Instructions for the task
Each line of the records containing "that" is to be copied out and returned.

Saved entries
━━━━
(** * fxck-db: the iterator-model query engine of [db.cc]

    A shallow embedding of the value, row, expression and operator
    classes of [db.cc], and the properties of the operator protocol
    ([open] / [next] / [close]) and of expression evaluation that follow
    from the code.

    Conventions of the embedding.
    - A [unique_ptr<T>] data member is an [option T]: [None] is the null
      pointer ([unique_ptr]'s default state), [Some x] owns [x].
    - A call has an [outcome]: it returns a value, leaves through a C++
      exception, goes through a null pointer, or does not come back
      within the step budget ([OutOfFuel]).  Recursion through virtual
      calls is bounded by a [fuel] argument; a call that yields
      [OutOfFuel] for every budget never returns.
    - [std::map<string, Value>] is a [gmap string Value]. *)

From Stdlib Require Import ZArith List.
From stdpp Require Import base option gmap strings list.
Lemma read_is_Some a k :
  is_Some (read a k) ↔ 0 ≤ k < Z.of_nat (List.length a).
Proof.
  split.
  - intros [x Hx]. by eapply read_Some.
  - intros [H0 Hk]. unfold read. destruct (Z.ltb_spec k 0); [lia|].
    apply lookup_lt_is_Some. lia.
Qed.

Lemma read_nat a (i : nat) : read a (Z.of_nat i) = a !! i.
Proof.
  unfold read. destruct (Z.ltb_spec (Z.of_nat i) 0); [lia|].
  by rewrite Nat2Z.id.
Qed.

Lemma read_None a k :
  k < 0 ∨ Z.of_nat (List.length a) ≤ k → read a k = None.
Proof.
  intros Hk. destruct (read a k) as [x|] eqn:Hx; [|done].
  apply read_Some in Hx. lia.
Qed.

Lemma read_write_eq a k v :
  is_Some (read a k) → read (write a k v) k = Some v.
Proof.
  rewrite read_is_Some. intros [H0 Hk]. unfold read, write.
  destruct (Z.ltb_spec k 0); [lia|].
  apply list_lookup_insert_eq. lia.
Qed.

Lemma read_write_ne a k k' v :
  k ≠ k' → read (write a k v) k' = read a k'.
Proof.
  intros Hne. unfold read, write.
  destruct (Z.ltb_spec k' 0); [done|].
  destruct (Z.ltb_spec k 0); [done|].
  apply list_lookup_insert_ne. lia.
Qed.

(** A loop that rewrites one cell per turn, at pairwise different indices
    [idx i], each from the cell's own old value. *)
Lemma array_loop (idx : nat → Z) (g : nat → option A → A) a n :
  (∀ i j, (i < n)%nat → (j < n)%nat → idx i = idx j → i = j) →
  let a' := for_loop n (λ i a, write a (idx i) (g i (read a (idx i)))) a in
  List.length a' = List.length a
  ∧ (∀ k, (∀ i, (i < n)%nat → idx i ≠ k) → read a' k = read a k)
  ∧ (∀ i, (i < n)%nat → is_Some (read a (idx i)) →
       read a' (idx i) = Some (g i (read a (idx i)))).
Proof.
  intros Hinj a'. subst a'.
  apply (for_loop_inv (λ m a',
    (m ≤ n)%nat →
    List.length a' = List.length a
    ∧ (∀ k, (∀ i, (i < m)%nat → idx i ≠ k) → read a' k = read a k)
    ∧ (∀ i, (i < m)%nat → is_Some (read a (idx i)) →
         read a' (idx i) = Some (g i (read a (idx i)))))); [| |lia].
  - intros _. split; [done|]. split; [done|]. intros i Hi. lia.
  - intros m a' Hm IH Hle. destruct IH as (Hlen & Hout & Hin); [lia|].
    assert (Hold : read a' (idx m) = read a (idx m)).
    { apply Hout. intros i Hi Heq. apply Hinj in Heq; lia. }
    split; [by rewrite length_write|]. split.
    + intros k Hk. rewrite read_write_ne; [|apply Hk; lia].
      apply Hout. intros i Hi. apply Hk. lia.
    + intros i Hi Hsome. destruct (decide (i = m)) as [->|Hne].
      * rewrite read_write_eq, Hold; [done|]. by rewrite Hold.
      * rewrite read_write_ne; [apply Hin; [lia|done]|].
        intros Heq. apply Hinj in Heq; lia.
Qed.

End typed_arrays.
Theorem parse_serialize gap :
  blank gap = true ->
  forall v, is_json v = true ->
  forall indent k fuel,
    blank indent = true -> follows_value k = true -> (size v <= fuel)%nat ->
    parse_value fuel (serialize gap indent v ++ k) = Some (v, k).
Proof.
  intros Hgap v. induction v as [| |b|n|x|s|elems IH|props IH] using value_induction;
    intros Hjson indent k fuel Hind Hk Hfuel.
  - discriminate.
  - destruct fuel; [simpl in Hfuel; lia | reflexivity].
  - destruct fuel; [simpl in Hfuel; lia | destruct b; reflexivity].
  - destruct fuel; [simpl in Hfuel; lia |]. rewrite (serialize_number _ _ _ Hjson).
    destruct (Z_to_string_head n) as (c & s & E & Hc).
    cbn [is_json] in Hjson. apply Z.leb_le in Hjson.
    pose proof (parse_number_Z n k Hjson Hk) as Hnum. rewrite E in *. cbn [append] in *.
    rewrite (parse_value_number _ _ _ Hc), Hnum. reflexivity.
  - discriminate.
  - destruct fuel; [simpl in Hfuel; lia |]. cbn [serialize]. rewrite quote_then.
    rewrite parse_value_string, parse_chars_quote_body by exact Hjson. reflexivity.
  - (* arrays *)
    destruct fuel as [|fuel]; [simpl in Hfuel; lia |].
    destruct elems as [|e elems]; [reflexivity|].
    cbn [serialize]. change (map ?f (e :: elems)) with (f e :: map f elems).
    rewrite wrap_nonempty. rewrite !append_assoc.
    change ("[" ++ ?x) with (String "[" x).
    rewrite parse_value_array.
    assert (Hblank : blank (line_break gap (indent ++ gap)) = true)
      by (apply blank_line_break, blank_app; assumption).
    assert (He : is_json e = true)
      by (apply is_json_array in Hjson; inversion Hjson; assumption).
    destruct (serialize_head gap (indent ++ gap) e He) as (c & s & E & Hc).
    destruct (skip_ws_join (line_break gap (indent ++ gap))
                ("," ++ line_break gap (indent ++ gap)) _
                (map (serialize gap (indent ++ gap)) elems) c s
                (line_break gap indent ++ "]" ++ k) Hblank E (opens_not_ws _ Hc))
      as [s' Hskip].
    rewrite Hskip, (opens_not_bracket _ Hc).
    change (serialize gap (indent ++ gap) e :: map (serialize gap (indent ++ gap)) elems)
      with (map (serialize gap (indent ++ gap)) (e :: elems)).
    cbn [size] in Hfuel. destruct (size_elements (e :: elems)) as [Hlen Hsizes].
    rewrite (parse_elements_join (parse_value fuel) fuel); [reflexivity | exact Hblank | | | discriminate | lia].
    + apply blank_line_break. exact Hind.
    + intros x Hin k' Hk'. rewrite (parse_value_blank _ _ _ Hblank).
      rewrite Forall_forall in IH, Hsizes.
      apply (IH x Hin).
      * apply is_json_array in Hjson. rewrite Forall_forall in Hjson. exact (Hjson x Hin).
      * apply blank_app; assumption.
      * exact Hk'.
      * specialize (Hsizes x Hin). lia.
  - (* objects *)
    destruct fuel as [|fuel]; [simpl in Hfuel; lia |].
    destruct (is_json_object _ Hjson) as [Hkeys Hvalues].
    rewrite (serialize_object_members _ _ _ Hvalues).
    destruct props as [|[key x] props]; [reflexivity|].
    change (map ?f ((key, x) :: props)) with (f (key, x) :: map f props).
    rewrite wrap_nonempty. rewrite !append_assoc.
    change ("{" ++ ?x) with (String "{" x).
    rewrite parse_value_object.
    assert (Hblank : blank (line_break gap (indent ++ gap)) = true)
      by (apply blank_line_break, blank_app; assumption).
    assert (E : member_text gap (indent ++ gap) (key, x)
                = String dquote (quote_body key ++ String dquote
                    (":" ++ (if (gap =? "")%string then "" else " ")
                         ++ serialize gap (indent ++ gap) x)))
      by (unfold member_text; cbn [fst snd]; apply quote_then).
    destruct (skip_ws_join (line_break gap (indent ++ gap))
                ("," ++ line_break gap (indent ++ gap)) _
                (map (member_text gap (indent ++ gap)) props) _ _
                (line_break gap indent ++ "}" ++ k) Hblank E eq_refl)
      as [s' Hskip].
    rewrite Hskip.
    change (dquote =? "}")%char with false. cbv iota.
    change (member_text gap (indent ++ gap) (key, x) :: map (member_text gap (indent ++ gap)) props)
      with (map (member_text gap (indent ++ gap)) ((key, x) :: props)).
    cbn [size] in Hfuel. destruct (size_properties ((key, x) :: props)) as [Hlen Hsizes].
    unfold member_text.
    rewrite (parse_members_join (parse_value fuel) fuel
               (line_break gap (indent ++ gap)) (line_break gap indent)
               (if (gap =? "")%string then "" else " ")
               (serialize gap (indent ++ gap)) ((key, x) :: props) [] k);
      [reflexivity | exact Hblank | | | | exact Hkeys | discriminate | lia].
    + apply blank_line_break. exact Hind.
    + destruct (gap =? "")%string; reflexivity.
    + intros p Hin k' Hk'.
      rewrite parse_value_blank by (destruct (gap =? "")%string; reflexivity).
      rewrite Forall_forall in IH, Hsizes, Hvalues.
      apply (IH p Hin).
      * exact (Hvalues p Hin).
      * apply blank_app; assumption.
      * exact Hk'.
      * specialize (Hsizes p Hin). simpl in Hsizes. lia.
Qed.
━━━━
Exercise result
    ([open] / [next] / [close]) and of expression evaluation that follow
      calls is bounded by a [fuel] argument; a call that yields
(** A loop that rewrites one cell per turn, at pairwise different indices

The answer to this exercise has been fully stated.